● Instructions to follow
Output should begin at the line holding "unfold to_uint32. symmetry." and end at the last line of the entries; print those lines verbatim and no others.

== Dataset

Lemma APP_ERROR_CHECK_BOOL_zero_only_witness :
  APP_ERROR_CHECK_BOOL false {| LINE := 57; FILE := "main.c" |} (ret 0x20) tt
    = ((if 0x20 =? 0 then [handler_call false {| LINE := 57; FILE := "main.c" |} 0] else []),
       Ret tt tt).
Proof.
  apply (APP_ERROR_CHECK_BOOL_zero_only unit false {| LINE := 57; FILE := "main.c" |} 0x20 tt).
  lia.
Defined.

(** X9: the condition of [APP_ERROR_CHECK_BOOL] is converted to 32 bits
    before it is tested, so a condition value that is a non-zero multiple of
    2^32, true as a C condition, makes the macro call the error handler with
    code zero. *)
Theorem APP_ERROR_CHECK_BOOL_wide_condition
    (St : Type) (DEBUG : bool) (site : call_site) (k : Z) (s : St) :
  k <> 0 ->
  k * 2 ^ 32 <> 0 /\
  APP_ERROR_CHECK_BOOL DEBUG site (ret (k * 2 ^ 32)) s
    = ([handler_call DEBUG site 0], Ret tt s).
Proof.
  intros Hk. split; [lia|].
  rewrite APP_ERROR_CHECK_BOOL_run. cbn [ret app].
  replace (to_uint32 (k * 2 ^ 32)) with 0; [reflexivity|].
  unfold to_uint32. symmetry. apply Z.mod_mul. lia.
Qed.

Lemma APP_ERROR_CHECK_BOOL_wide_condition_witness :
  1 * 2 ^ 32 <> 0 /\
  APP_ERROR_CHECK_BOOL true {| LINE := 57; FILE := "main.c" |} (ret (1 * 2 ^ 32)) tt
    = ([handler_call true {| LINE := 57; FILE := "main.c" |} 0], Ret tt tt).
Proof.
  apply (APP_ERROR_CHECK_BOOL_wide_condition unit true {| LINE := 57; FILE := "main.c" |} 1 tt).
  lia.
Defined.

====

● Exercise answer
  unfold to_uint32. symmetry. apply Z.mod_mul. lia.
Qed.

Lemma APP_ERROR_CHECK_BOOL_wide_condition_witness :
  1 * 2 ^ 32 <> 0 /\
  APP_ERROR_CHECK_BOOL true {| LINE := 57; FILE := "main.c" |} (ret (1 * 2 ^ 32)) tt
    = ([handler_call true {| LINE := 57; FILE := "main.c" |} 0], Ret tt tt).
Proof.
  apply (APP_ERROR_CHECK_BOOL_wide_condition unit true {| LINE := 57; FILE := "main.c" |} 1 tt).
  lia.
Defined.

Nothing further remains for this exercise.